青い空、綺麗な海、白い砂浜、海を眺めながら寛ぐ贅沢なジャグジー付きのコテージ。

最高に演出された女の子の憧れのハネムーン。

文句なんてつけどころがないくらい完璧。

 

贅沢な缶詰 (イフル)  

*イフルがアンサナへ改装前のイメージで*

 

二日前、妻になった目の前の彼女は、退屈そうにサマーベッドにもたれて英字のペーパーブックを読んでいる。

眩し過ぎる陽ざしの中で、彼女の肌はシミひとつない。

ただほんの幾つかのホクロが、肌の白さを引き立たせる為に存在するだけ。

モルディブ。

ずいぶんと昔、何かの雑誌で目にした事があった。

でも、何もない秘境のイメージだったそれと、ここはあまりにも違っている。

よく出来ていると言ったらいいのか。

生い茂った緑と、それに続く美しい海の上で、融合するように計算された水上コテージ。

それは素晴らしくゴージャスで、だけどナチュラルにさえ見える。

目の前の彼女との結婚は、あまりにも急な話だった。

仕事のスケジュールの調整と結婚式の準備に追われ、ハネムーンの事まで考える余裕がなかった。

だから、サロンの受付を任せている志保に何か探して、とにかく予約をしてくれと頼んだのだ。

『普通こういうのって、二人で話し合って決めるものですけどねぇ』

そう言いながらも、面白そうだと思っているのだろう。

本当の嫌味を口にする時の、志保独特の鋭い刺は感じられなかった。

そして志保が抜粋した幾つかのプランの中からモルディブという単語を見つけた時、昔、目にした雑誌のイメージが蘇って『コレ』とそのパンフレットを指差していた。

『カフェの注文じゃないんだから』

志保は苦笑いをした。

『余分な仕事を頼んじゃったから、お礼をしないとだな』

冗談半分で言った。

『じゃあ、コウさんの残り少ない独身の夜を一晩』

志保は誘うような上目遣いで、微笑んでみせた。

怪我で三ヶ月休みをとっているスタッフの代用の臨時雇用。志保との契約は今月いっぱいだ。

春には結婚の予定があるから、期間的にも程よいと面接でにこやかに彼女は微笑んでいた。

自分の価値に自信がある、美人特有の笑顔がサロンの受付には相応しいと志保を選んだ。

彼女の薬指にあるエンゲージリングを一瞥し、その瞳をのぞき込む。

『彼から貰った婚約指輪をはめたまま?』

『ふふっ、何を今更、手切れ金代わりですよコウさん』

志保とのこんなさばけた関係が気に入っていた。

だが、そろそろ潮時だ。

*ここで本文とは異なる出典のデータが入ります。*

Lemma finish_recovery_ok scan s r s' :
  scan_ok scan s -> finish_recovery scan s = (r, s') ->
  nothing_lost s' /\
  forall o, r = Ok o -> forall k, is_Some (before !! k) ->
    (outgoing s' !! k = None <-> k ∈ (ro_resolved o).*1 \/ k ∈ ro_discarded o).
Proof.
  intros Hok. pose proof (scan_ok_nothing_lost _ _ Hok) as Hnl. destruct Hok as [Hm Hi Ha Hl Hd].
  unfold finish_recovery. unfold mbind at 1, stateful_bind at 1.
  destruct (lock_shared s) as [[[]|e|] s1] eqn:E1; apply lock_shared_run in E1 as ->; [|by intros [= <- <-]..].
  rewrite (st_bind_step _ _ s (store s) s) by (by destruct s).
  destruct (fold_left _ (ts_discarded scan) ([], store s)) as [dis st] eqn:Ef.
  apply drop_all_spec in Ef as (Ei & Eo & El); [|by eapply accounted_wf].
  set (s2 := {| s with sw_wallet := {| (sw_wallet s) with wl_store := st |} |}).
  rewrite (st_bind_step _ _ s () s2) by done.
  assert (nothing_lost s2) as Hnl2.
  { split; [done|]. split; [by rewrite <- Hi; cbn; rewrite Ei|]. intros k. cbn. rewrite Eo. specialize (Ha k).
    case_bool_decide as Hk.
    - destruct (Hd k Hk) as (c & -> & Hdis). by right.
    - destruct (before !! k) as [c|], (outgoing s !! k) as [c'|]; try done. by left. }
  assert (forall k, is_Some (before !! k) ->
    (outgoing s2 !! k = None <-> k ∈ (ts_resolved scan).*1 \/ k ∈ dis)) as Hlist.
  { intros k Hk. cbn. rewrite Eo, El, <- Hl by done. case_bool_decide; destruct (outgoing s !! k) as [c|] eqn:Ec.
    - split; [|done]. intros _. right; right. eauto.
    - naive_solver.
    - split; [done|]. intros [?|[H0|[H0 _]]]; [done|set_solver|done].
    - naive_solver. }
  destruct (negb _ || negb _).
  - unfold mbind, stateful_bind. destruct (in_shared save_to_disk s2) as [r1 s3] eqn:E3.
    pose proof (gentle_shared _ _ _ _ gentle_save E3) as K3.
    apply (nothing_lost_kept s2 s3 Hnl2) in K3 as [Hnl3 Hsame]. destruct r1 as [[]|e|]; intros [= <- <-]; [|by split..]. split; [done|]. intros o [= <-] k Hk.
    rewrite Hsame. by apply Hlist.
  - intros [= <- <-]. split; [done|]. intros o [= <-]. exact Hlist.
Qed.
End pass.

Lemma timelock_candidates_ok (w : WalletStore) :
  Forall (candidate (wst_outgoing_swapcoins w)) (timelock_candidates w).
Proof.
  apply list.Forall_forall. intros [[k c] t]. unfold timelock_candidates. rewrite list_elem_of_omap.
  intros ([k' c'] & Hin & Hsome). apply list_elem_of_filter in Hin as [_ Hin%elem_of_hash_iter].
  apply fmap_Some in Hsome as (t' & Ht & [= -> -> ->]). by split.
Qed.

Lemma sync_gentle : gentle rc_sync_and_save.
Proof.
  intros w. destruct (sync_keeps_coins w) as [Ho Hi]. split; [apply rm_sync|]. split; [done|].
  intros k. by rewrite Ho.
Qed.

(** A pass ends early without touching the coins, or enters the loop. *)
Lemma recover_run fee_rate (s s' : SharedWallet D) r :
  recover_timelocked_swapcoins fee_rate s = (r, s') ->
  (keeps_coins (sw_wallet s) (sw_wallet s') /\ (is_ok r = true -> r = Ok RecoveryOutcome_default)) \/
  exists xs s1, Forall (candidate (outgoing s)) xs /\ keeps_coins (sw_wallet s) (sw_wallet s1) /\
    (st_fold (recover_coin fee_rate) {| ts_resolved := []; ts_discarded := [] |} xs ≫= finish_recovery) s1 = (r, s').
Proof.
  unfold recover_timelocked_swapcoins. unfold mbind at 1, stateful_bind at 1.
  destruct (lock_shared s) as [[[]|e|] s0] eqn:E0; apply lock_shared_run in E0 as ->; [|by intros [= <- <-]; left..].
  rewrite (st_bind_step _ _ s (timelock_candidates (store s)) s) by (by destruct s).
  pose proof (timelock_candidates_ok (store s)) as Hc.
  destruct (timelock_candidates (store s)) as [|x xs]; [by intros [= <- <-]; left|]. set (l := x :: xs) in *.
  unfold mbind at 1, stateful_bind at 1.
  destruct (in_shared rc_sync_and_save s) as [[[]|e|] s1] eqn:E1;
    pose proof (gentle_shared _ _ _ _ sync_gentle E1) as K1; [|by intros [= <- <-]; left..].
  unfold mbind at 1, stateful_bind at 1. destruct (in_chain rc_get_block_count s1) as [[h|e|] s2] eqn:E2;
    pose proof (gentle_chain _ _ _ _ rm_block_count E2) as K2; [|intros [= <- <-]; left; split; [by etrans|done]..].
  intros Hrun. right. eexists _, s2. split; [|split; [by etrans|exact Hrun]].
  apply list.Forall_forall. intros y [_ Hy]%list_elem_of_filter. by apply (proj1 (list.Forall_forall _ _) Hc).
Qed.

身辺は綺麗にしないと。

独身最後のアバンチュールを俺は堪能した。

 

 

その夜の志保と、目の前にいる妻のプロポーションを無意識に比べている自分に気付く。

……悪趣味だな、俺も。

ただ、隣で艶やかなパレオに身を包んで本を読む妻に関しては想像の世界だが。

彼女とは二人きりで話をした事さえ、数える程の関係なのだ。

完璧にバランスの取れたシルエットがパレオの柔らかな布越しに見て取れて、改めて驚かずにいられない。

どうして、俺なんかと……。

国内外に30店以上のヘアサロンを経営し、ヘアケア用品については世界にも名の知れたブランドを持つ"Salon de KUSUMOTO"

そのオーナー社長の愛娘。

母親はオートクチュールコレクションのオープニングでランウェイを歩いた経歴を持つモデル。

 

二年前独立してやっと自由が丘で美容院を構えただけの自分に、何故こんな縁談が舞い降りたのか今更ながらに不思議に思う。

確かにKUSUMOTOにいたあの頃はトップスタイリストとして十年サロンを盛り上げてきたという自負はある。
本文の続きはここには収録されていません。